I turned my phone screen to Maya. “This is my Maddy.”

She looked at the screen and then her fingers gently prised it from mine. “She’s beautiful.” Smiling, she tapped at the screen and zoomed in on the picture. “She looks like you around the mouth. It’s the pouty lip thing.” Maya looked up at me and grinned.

That made my chest swell because mostly she was Andy, her mum. I also liked that Maya had obviously been studying my lips.

She looked up at me. “Do you have any others?”

I chuckled. “Hundreds, just swipe.”

Maya spent the next couple of minutes looking at pictures of Maddy, oohing and aahing at the baby and toddler ones, and commenting on her beauty as she got to the teenage ones. Eventually, she passed the phone back to me.

“That boy has definitely kissed her, and if he hasn’t, then he’s a nice boy who’ll treat her well.”

“Is that what you think, he’s a good one if he hasn’t tried to kiss her yet?”

She nodded and relaxed back into her seat. “I do.”

“What does that say about me then? I kissed you.” I leaned forward, my forearms on the table. “Are you saying I’m not a nice boy?”

She studied me and then also leaned forward, adopting the same position, our faces inches from each other. I was so close that I could see the tiny whisky coloured flecks in her green eyes and how her long eyelashes curled up. How smooth and perfect her skin was.

“No, I don’t think you are.” She licked her lips, her voice a deep, sultry tone.

Watching her watching me, it made me want things. Things that I didn’t think either of us were ready for, because I didn’t want it to be some sort of brief fling between us. She was worth more than a few bunk ups, plus if I rushed things with her then she might get the wrong impression of what I wanted.

“However,” Maya continued, rousing me from my thoughts, “I never said I liked nice boys.”

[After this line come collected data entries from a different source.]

(** The body of the function; the deferred [recover] is added below. *)
Definition changeAlgoGetParams_body (env : Env) (bestSoftwareAlgo : MinerSoftwareAlgos)
    (config : Config) : M (list string * string) :=
  tx <- get_store ;;
  emit EBegin ;;;
  let minerSoft := find_software tx (msa_MinerSoftwareID bestSoftwareAlgo) in
  let algo := find_algorithm tx (msa_AlgorithmID bestSoftwareAlgo) in
  if (if MinerSoftware_eq_dec MinerSoftware_zero minerSoft then true else false) ||
     (if Algorithm_eq_dec Algorithm_zero algo then true else false)
  then fatal BadSoftwareOrAlgoLink
  else
    miner <- get_miner ;;
    let minerSoftDetails := find_file_path tx (miner_ID miner) (soft_ID minerSoft) in
    if MinerMinerSoftware_eq_dec MinerMinerSoftware_zero minerSoftDetails
    then fatal NoFilePath
    else
      set_miner (reread_miner tx miner) ;;;
      miner <- get_miner ;;
      (if (0 <? Go.len (EmailServer config))%Z then
         match SendEmail miner with
         | None => panic NilPointerDereference
         | Some true => emit (ESendEmail (new_optimal_subject config))
         | Some false => ret tt
         end
       else ret tt) ;;;
      set_miner (with_algo miner (msa_ID bestSoftwareAlgo)) ;;;
      miner <- get_miner ;;
      emit (ETxSave miner) ;;;
      let tx := SaveMiner miner tx in
      h <- history ;;
      match GeneratePoolURL env h tx (msa_AlgorithmID bestSoftwareAlgo) with
      | Panics => panic ExternalPanic
      | Exits => fatal ExternalExit
      | Returns poolURL =>
          let params :=
            [soft_Name minerSoft;
             AlgoParam minerSoft; msa_Name bestSoftwareAlgo;
             PoolParam minerSoft; poolURL;
             WalletParam minerSoft; Wallet config;
             PasswordParam minerSoft; PoolPassword config] in
          let params :=
            if (0 <? Go.len (OtherParams minerSoft))%Z
            then params ++ Go.Split (OtherParams minerSoft) " "
            else params in
          let params :=
            if (0 <? Go.len (ExtraParams bestSoftwareAlgo))%Z
            then params ++ Go.Split (ExtraParams bestSoftwareAlgo) " "
            else params in
          ok <- commit env tx ;;
          if ok then ret (params, FilePath minerSoftDetails)
          else fatal CommitFailed
      end.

I grinned and reached for her hand, linking our fingers together. “I can be nice, very nice, in fact, for the right person. Besides, nice is such an inadequate word for what I could be.”

Dragging in a shaky breath, she nodded. “That’s good to know because, to be honest, I’m so sick and tired of the not-nice men.”

A shadow passed over her face, and it was clear there was a painful memory behind her words. When she exhaled slowly, like she was letting go of something, I knew for certain that we were most definitely not going to be a brief fling. I liked this woman a lot, and for the first time in ever, I wanted her to like me, too.

“So,” I said, reaching up to tuck a loose strand of hair behind her ear, “how about after this we do something else?”

She narrowed her eyes on me. “Like what?”

As much as I wanted to ask her if we could go back to her house, I wouldn’t. “I don’t know bowling, cinema, shopping, a walk?”

Her nose wrinkled and she shuddered. “Ugh, not shopping. I hate it.”

“That’s a relief.” I blew out a breath and smiled. “I hate it, too.”

“Yet, you’d have gone for me?”

“Told you, I’m nice.” I winked at her and was rewarded with a beautiful, bright smile. “So, if not shopping, what?”

Her shoulders shrugged up to her ears as she asked tentatively, “Could we go bowling? I haven’t been since I was a teenager.”

“Good for me. Although,” I said with a groan, “I’m not sure I like the idea of wearing those shit shoes.”

“I promise not to take any pictures of you wearing them.” She giggled and the sound went straight to parts of my body that I shouldn’t have been thinking about.

“Okay, bowling it is.” I looked around and caught the attention of the waiter, indicating for the bill. “And lunch is on me.”

“No, I’ll?—”

“Maya, it’s just me being nice, so no arguments.”